▶ **DATASET EXCERPTS**:
(** * videomerger: the transcoder command line, the web-layer stub and the
    upload filter

    A shallow embedding of
      - src/videomerger/video_processor_cli.py
          (check_ffmpeg, get_ffmpeg_version, merge_videos),
      - src/videomerger/core/video_processor.py
          (VideoProcessor.merge_videos),
      - src/videomerger/app.py (allowed_file),
    followed by the properties the specification states about them.

    Python code that touches the outside world is embedded in a state and
    exception monad over an explicit [World]: the files on disk, the two
    output streams and the record of the calls made to [subprocess.run].
    What an external process does is not the program's to decide; it is an
    arbitrary oracle [exec], a variable of the sections below, so every
    theorem holds for every behaviour of the transcoder. *)

From Stdlib Require Import ZArith Ascii String DecimalString.
From stdpp Require Import base option list gmap strings.

Local Open Scope Z_scope.
Local Open Scope nat_scope.

(** ** Python strings *)

(** The line feed character, and ['\n'], the one-character string of it. *)
Definition LF_char : ascii := ascii_of_nat 10.
Definition LF : string := String LF_char EmptyString.

(** [c in s] for a one-character needle. *)
Fixpoint str_in (c : ascii) (s : string) : bool :=
  match s with
  | EmptyString => false
  | String a s' => if Ascii.eqb a c then true else str_in c s'
  end.

(** [s.split(sep)] for a one-character separator: the pieces between the
    occurrences of [sep], empty pieces included. *)
Fixpoint split (sep : ascii) (s : string) : list string :=
  match s with
  | EmptyString => [EmptyString]
  | String a s' =>
      if Ascii.eqb a sep then EmptyString :: split sep s'
      else match split sep s' with
           | h :: t => String a h :: t
           | [] => [String a EmptyString]
           end
  end.

(** The cut of [s] at the last occurrence of [sep], if there is one. *)
Fixpoint rcut (sep : ascii) (s : string) : option (string * string) :=
  match s with
  | EmptyString => None
  | String a s' =>
      match rcut sep s' with
      | Some (l, r) => Some (String a l, r)
      | None => if Ascii.eqb a sep then Some (EmptyString, s') else None
      end
  end.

▶ **ABOUT THIS EXERCISE**: Going down the listing above, begin printing at the line with "- src/videomerger/core/video_processor.py" and finish with the line with "What an external", exactly as they appear.

▶ **TASK RESULT**:
      - src/videomerger/core/video_processor.py
          (VideoProcessor.merge_videos),
      - src/videomerger/app.py (allowed_file),
    followed by the properties the specification states about them.

    Python code that touches the outside world is embedded in a state and
    exception monad over an explicit [World]: the files on disk, the two
    output streams and the record of the calls made to [subprocess.run].
    What an external process does is not the program's to decide; it is an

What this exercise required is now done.